Preferably, in the first step, the comprehensive multi-dimensional semantic relevance joint modeling expresses each word as a K-dimensional vector, and an objective function of word vector learning is expressed as:

where N represents the number of texts in the training library, d _n Which represents the n-th text of the text,

a word vector representing the ith word in the nth text,

representing words

The context of (a) employs vector translation values of a summation method,

and

respectively representing the occurrence of words in context

Probability of and occurrence of words in the text

The probability of (a) of (b) being,

and ANT _i ⁿ Respectively representing words

A set of synonyms and a set of anti-synonyms,

when the known synonym or antonym is u, the word appears

The probability of (a) is a weight factor, alpha is more than 0 and less than 1, training is carried out through a maximized objective function, and a random gradient ascent method is adopted for solving.

Preferably, the specific method of the second step is as follows:

firstly, preprocessing a text: dividing based on punctuation marks to obtain a sentence set { S ₁ ,S ₂ ,...,S _M Where M represents the number of text sentences, word segmentation and word de-stop processing is performed on each sentence, denoted as { c } ₁ ,c ₂ ,...,c _T Where T represents the number of participles in a sentence, and the word frequency weight ω is used _f And part-of-speech weight ω _ni Is used to characterize the participle weight omega _c ＝ω _f ×ω _ni In part of speech, the noun has the highest weight, the verb is inferior, the adjective is inferior, and the rest is lowest;

then, each participle is represented by a word vector, and the semantic features are represented as the sum of each participle word vector and a participle weight:

wherein, f _i,k Value, w, representing the kth dimension of the ith sentence _i,j,k And omega _i,j Respectively representing the kth dimension value of the jth participle of the ith sentence and the weight value corresponding to the participle; i (-) is an indicator function when w _i,j,k When the value is more than 0, the value is 1, and the others are-1; the text is represented as a set containing M semantic features f ₁ ,f ₂ ,...,f _M }。

Preferably, the specific method of the third step is as follows:

firstly, utilizing a K-means algorithm to cluster semantic features in a training text library into L classes, and representing a cluster C = { mu ] by a cluster center ₁ ,μ ₂ ,...,μ _L Each cluster corresponds to a sub-partition of the semantic feature space; the K-means algorithm is a hard clustering algorithm, is a typical target function clustering method based on a prototype, takes a certain distance from a data point to the prototype as an optimized target function, and obtains an adjustment rule of iterative operation by using a function extremum solving method.
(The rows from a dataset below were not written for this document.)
(** * semhash: the prototype symbolic encoder of src/main.py

    A shallow embedding of [get_first_function_decl], [pytype_to_z3type]
    and the [SolverVisitor] class, together with the parts of Python's
    [ast] module they call ([iter_child_nodes], [walk],
    [NodeVisitor.visit], [NodeVisitor.generic_visit]). *)

From stdpp Require Import base option list strings gmap.

(** ** Python syntax trees *)

(** [ast.arg]: a parameter name and its optional annotation. *)
Record ast_arg (A : Type) : Type := mk_arg {
  arg : string;
  annotation : option A
}.
Arguments mk_arg {A} _ _.
Arguments arg {A} _.
Arguments annotation {A} _.

(** [ast.arguments], fields in the order of [_fields]. *)
Record ast_arguments (A : Type) : Type := mk_arguments {
  posonlyargs : list (ast_arg A);
  args : list (ast_arg A);
  vararg : option (ast_arg A);
  kwonlyargs : list (ast_arg A);
  kw_defaults : list (option A);
  kwarg : option (ast_arg A);
  defaults : list A
}.
Arguments mk_arguments {A} _ _ _ _ _ _ _.
Arguments posonlyargs {A} _.
Arguments args {A} _.
Arguments vararg {A} _.
Arguments kwonlyargs {A} _.
Arguments kw_defaults {A} _.
Arguments kwarg {A} _.
Arguments defaults {A} _.

(** The node classes the program inspects have a constructor of their own.
    An object of any other class ([Module], [Constant], [Tuple],
    [Attribute], [If], [Add], [Load], ...) is [Node cls children]: its class
    name and its child nodes in field order, which is all the generic
    traversals use. The [ctx] and [op] fields hold such objects. *)
#[warnings="-register-all"]
Inductive ast : Type :=
  | Name (id : string) (ctx : ast)
  | Subscript (value : ast) (slice : ast) (ctx : ast)
  | BinOp (left : ast) (op : ast) (right : ast)
  | Assign (targets : list ast) (value : ast)
  | Return (value : option ast)
  | FunctionDef (name : string) (fargs : ast_arguments ast) (body : list ast)
                (decorator_list : list ast) (returns : option ast)
  | Node (cls : string) (children : list ast).

(** [node.__class__.__name__] *)
Definition class_name (node : ast) : string :=
  match node with
  | Name _ _ => "Name"
  | Subscript _ _ _ => "Subscript"
  | BinOp _ _ _ => "BinOp"
  | Assign _ _ => "Assign"
  | Return _ => "Return"
  | FunctionDef _ _ _ _ _ => "FunctionDef"
  | Node cls _ => cls
  end.

Definition Load : ast := Node "Load" [].
Definition Store : ast := Node "Store" [].
Definition Add : ast := Node "Add" [].
(* ===== verification/_CoqProject ===== *)
-Q . S2P
Prelude.v
GoStd.v
VProvider.v
Sim.v
SimFacts.v
SimProps.v
Hypervisor.v
Migrate.v
MigrateProps.v
Replication.v
ReplicationProps.v
Backup.v
BackupProps.v
Alarms.v
AlarmsProps.v
AuthStore.v
Rbac.v
Redact.v
RbacProps.v
Middleware.v
AuthApi.v
Router.v
AuthDemo.v
AuthFacts.v
AuthzProps.v
SessionProps.v
AccountProps.v
Compose.v
GoFacts.v
Utf8.v
ComposeFacts.v
ComposeProps.v
Docker.v
Stacks.v
BuilderFacts.v
StackFacts.v
StackProps.v
Contract.v
SimContract.v
Kvm.v
KvmFacts.v
KvmProps.v
Guac.v
GuacProps.v
Streams.v
Ws.v
WsFacts.v
WsInv.v
WsLive.v
WsProps.v
VmApi.v
VmDrivers.v
VmApiProps.v
VmPool.v
VmStore.v
TableDriver.v
TableFacts.v
DriverKit.v
Xen.v
Esxi.v
Hyperv.v
DriverProps.v
ModelProps.v
Conformance.v
ConformanceFacts.v
ConformanceProps.v
SsoStore.v
Ldap.v
Oidc.v
Sso.v
SsoAdmin.v
SsoFacts.v
SsoProps.v
SsoRoles.v
SsoAdminProps.v
Fs.v
Storage.v
StorageFacts.v
StorageProps.v
StorageApi.v
(* ===== verification/Prelude.v ===== *)
(** * Castor / UniHV: a verification library for the server's core logic

    The repository is the server of a console that manages virtual machines on
    several kinds of hypervisors, and containers, behind one HTTP API
    (src/server, in Go).  This library models the parts of it that decide
    something: what an operation does to the inventory, who may run it, what a
    stack deploys, when a replica takes over.  Every definition follows one
    function, method or type of the source, keeps its name, and is executable.

    ** How the parts fit together

    The router mounts handlers behind a chain of middlewares: authentication,
    origin and CSRF checks, the step-up of the second factor, the permission of
    the route, the audit row.  A handler reads and writes the store (SQLite), and
    acts on a provider: a hypervisor (VMs) or the Docker daemon (containers).
    Three engines run beside the handlers and drive hypervisors through the same
    seam: migration between hypervisors, replication with failover, and backup to
    an object store.  The alarm engine reads the inventory on a ticker.

    ** The files

    - Prelude: results, the engine monad (explicit state; [None] is a Go panic),
      lists, maps, the 64-bit integers and their wrap-around.  GoStd and GoFacts:
      the parts of the strings, strconv, path, sort and time packages the sources
      use, and their lemmas.
    - VProvider (vprovider/types.go, vprovider.go, capability.go, extended.go,
      task.go, registry.go): entities, sentinel errors, the capability mask, the
      task tracker, the registry.
    - Hypervisor: the provider interface as a class [Hypervisor] and its contract
      as the class [HypervisorLaws]; the engines are proved against these only.
    - Sim (vprovider/sim/sim.go), SimFacts, SimProps: the reference provider and
      its guarantees on every run.
    - Contract: what the comments of vprovider.go promise, as a machine on a table
      of VMs, with the points on which drivers may differ gathered in a [dialect].  A
      refused operation changes nothing there; what a driver does on a revert to an
      unknown snapshot, which clears marks, is a step of its own of the runs ([forgets]).
      SimContract and KvmFacts show that the simulator and the KVM driver
      simulate it step by step.
    - Kvm (vprovider/kvm/libvirt.go, kvm.go, kvm_maintenance.go, sim_backend.go):
      the KVM driver over the class [libvirtBackend] of backends, the optional
      extensions as a record, and the in-memory backend as the instance.
      KvmFacts: the driver under the engines, and registries that mix kinds of
      providers.  KvmProps: what it guarantees.
    - Migrate, MigrateProps (migrate/migrate.go, convert.go): pre-flight, then
      export, convert, import, finalize; the table of jobs.
    - Replication, ReplicationProps (replication/replication.go,
      store/replication.go, api/replication.go): policies, failover, restart;
      cycles, registrations, run-now and delete requests cut into the segments
      between which other goroutines run, each job with the lock it was made with.
    - Backup, BackupProps (backup/backup.go, store/vm_backups.go): backup,
      restore, delete, retention, over an object store given by its laws.
    - Alarms, AlarmsProps (alarms/alarms.go): the evaluation of threshold rules
      and the notifications they raise.
    - AuthStore (store/users.go, roles.go, bindings.go, sessions.go,
      api_tokens.go, recovery.go, settings.go, audit.go, bootstrap.go, seed.go):
      tables as maps with the constraints of the schema.  Rbac (authz/rbac.go,
      context.go, guard.go, api/permissions.go), Redact (authz/redact.go),
      Middleware (the rest of authz), AuthApi (api/auth.go, rbac.go,
      api_tokens.go), Router (api/settings.go, router.go): a [call] is a route
      with its decoded body and [route] the handler that serves it, chain
      included.  AuthFacts gives the rules by which a property is shown of every
      handler at once; RbacProps, AuthzProps, SessionProps and AccountProps hold
      the theorems, AuthDemo a small instance they are evaluated on.
    - Compose, ComposeFacts, ComposeProps (compose/parse.go, plan.go): the parser
      over the nodes of the YAML library, the order of deployment, the plan.
      Docker (provider/docker): the provider over an abstract daemon whose calls
      are logged.  Stacks (api/stacks.go, templates.go, workloads.go, volumes.go,
      images.go, networks.go): the handlers that deploy, over tables with the keys of
      the schema, foreign ones included.  BuilderFacts (the builder's document, over
      the laws [YamlLaws] of a YAML library), StackFacts, StackProps: their theorems.
    - VmApi (api/vm.go, vm_mutations.go, vm_ext.go, bulk.go, maintenance.go,
      vm_routes.go, store/pools.go): the VM surface over any instance of the class
      [Driver].  VmDrivers, and the head of ConformanceProps: the five providers as
      instances.  VmApiProps, VmPool: its theorems.
    - VmStore, DriverKit: what the Xen, ESXi and Hyper-V packages repeat; TableDriver
      and TableFacts: the driver they have in common follows the contract.  Xen,
      Esxi, Hyperv (vprovider/xen, esxi, hyperv: provider, records, model backend):
      each driver over the class of its backends; DriverProps, a Module each: on its
      model backend it is the common one.  ModelProps: the three together.
    - Conformance (vprovider/conformance/conformance.go): the suite as a computation
      over a provider; ConformanceFacts, ConformanceProps: its verdict.
    - Utf8, Guac, GuacProps (guac/guac.go): the handshake and the framing of the
      remote console proxy.
    - Streams, Ws (cache/streams.go, events.go, api/ws.go, ws_envelope.go): the
      WebSocket hub as a step relation between threads; WsFacts, WsInv,
      WsLive: its frame, invariants and progress; WsProps: the theorems.
    - SsoStore (store/authproviders.go, sso_states.go), Ldap (auth/ldap/ldap.go),
      Oidc (auth/oidc/oidc.go), Sso (api/auth_sso.go), SsoAdmin
      (api/admin_auth.go): external sign-in, the directory and the identity provider
      being classes.  SsoFacts, SsoProps, SsoRoles, SsoAdminProps: who gets
      a session, the state of a flow, the roles of a login, what administrators see.
    - Fs: paths as filepath treats them, and system calls that may fail on a tree of
      files.  Storage (storage/storage.go, local.go, san.go), StorageFacts,
      StorageProps: the local object store and the SAN pools.  StorageApi
      (store/storage_backends.go, api/storage_backends.go): the backends as one, their
      table and handlers.

    ** What the theorems show

    - Access: on the account and administration routes, and on any route mounted
      with their chain, no mutation runs without a valid credential, the permission
      of its route and, in a browser, a CSRF token; a request of a session that gets
      past the gate leaves one audit row, and a refused one none; the wildcard walk of permissions is a plain covering relation; a token never
      exceeds its owner; no request to these routes gives anybody a permission the
      caller lacks or takes the last administrator's role, which an external login
      may do; sessions end within their lifetime; lockout; redaction.
    - Providers: on every run the simulator and the drivers answer and change
      what the abstract contract says, failures included, with the one exception of
      [forgets]; hardware requests are clamped as documented; a host evacuated for
      maintenance is left with nothing running.
    - Engines: migration is total, refines a transfer on the registry alone, and
      leaves providers as they were when it fails; at most one cycle of a policy
      at a time, under every interleaving, until it is removed and registered anew,
      and its history is the newest of the cycles that ran; a failover stands through
      every interleaving without a cycle in flight; a restore reads back the stored
      image and metadata and asks for a machine of that size (the bytes do not reach
      it); retention keeps exactly the newest; alarms refine the state machine of
      their header.
    - Deployment: the order of deployment exists exactly when the dependencies
      have no cycle and is then the alphabetically first; no host path outside the
      policy reaches the daemon on any route; the document the builder writes is
      parsed and planned back to what was asked, but for trailing white space.
    - VM surface: a mutation reaches only the provider it names, through its gates;
      a bulk request is the sequence of its single ones; a driver passes the
      conformance suite under the capabilities the theorem lists.
    - Streams: a stream is opened only with its permission, a session has one live
      stats stream whatever the interleaving, a stream whose context is done ends.
      The console proxy answers guacd's handshake slot by slot and its instructions
      decode to what was encoded.
    - External sign-in: a session it creates is vouched for by the directory or by
      the issuer; the state of a flow signs in at most once; the roles of a login
      are those its groups map to; no reply depends on a provider's secrets.
    - Storage: no key leads a local store out of its directory, and what was put is
      what is found, whatever system calls fail; the document of a pool reads back as
      configured, for hosts without colons, and its probe leaves nothing behind;
      creating a backend, unless its place is taken, records what its connection test
      says.

    ** Fuel and bounds

    Kahn's algorithm runs on fuel the size of the service map: each round but the
    last places a service, so the fuel never runs out ([topo_order] says so).
    Loops over strings have the length of the string as fuel and consume a byte a
    round; the pruning of empty directories has that of the path, and goes up a name a
    round ([prune_enough]).  Machine integers are kept in Z with the wrap-around written out;
    a statement about counters or sizes has the bound it needs as a hypothesis:
    provider counters below 2^63, memory in MiB below 2^53 for KVM
    ([mem_fits]), because libvirt counts KiB.  Times are nanoseconds in Z.

    ** Parameters

    Code that is not in the repository is an argument: the Docker daemon, the
    YAML library's parse and marshal, the order in which Go ranges over a map, the
    clock and the random source (as sequences of readings), SHA-256, argon2, TOTP,
    AES-GCM, base64, URL parsing, the image converter, the object store of the backup
    engine, a libvirt host as its answers to a log of calls, which system calls fail.  What is relied on
    about them is a named hypothesis or a class of laws, with an instance that
    shows it can hold.

    ** Not modelled

    The text of JSON and SQL, and I/O errors of SQLite: a handler takes its
    decoded body and a statement is a function on tables.  Contexts and their
    cancellation, except in the live streams.  Read-only listings of the HTTP API.  The live transports of the
    hypervisors, the requests to S3 and Azure, Kubernetes, Swarm and Helm:
    conversations with third-party services, whose seams are the classes and
    parameters above.  Metric tickers.  The handlers of catalogs, registries and
    Helm releases, FinOps, inventory insights, the programs under cmd,
    the web interface, the tests and the deployment files.
*)
From stdpp Require Export base gmap strings list sorting fin_maps pretty.
From Stdlib Require Export ZArith Lia.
Then, comparing the semantic features with the semantic featuresThe statistical and distribution information of the space, the semantic aggregation text fingerprint is generated, and the semantic feature f of the text is calculated _i And the distance between the cluster center of each partition, which is assigned to the nearest sub-partition:

Id(f _i )＝arg min||f _i -μ _j || ² ,i＝1,2,...,M,j＝1,2,...,L

wherein, id (f) _i ) Index, μ, representing the sub-partition to which the semantic features are assigned _j A cluster center representing a jth sub-partition;

and finally, calculating the sum of the difference values between the semantic features belonging to the same partition and the clustering center:

wherein, f _j :Id(f _j ) = i represents the j semantic features allocated to the i sub-partition, and the multiple difference sums in each sub-partition are aggregated to generate a K x L-dimensional vector V _d ＝[v ₁ ,v ₂ ,...,v _L ]As a semantic aggregated fingerprint, the text is finally represented as a semantic aggregated fingerprint V _d And M semantic features { f } ₁ ,f ₂ ,...,f _M }。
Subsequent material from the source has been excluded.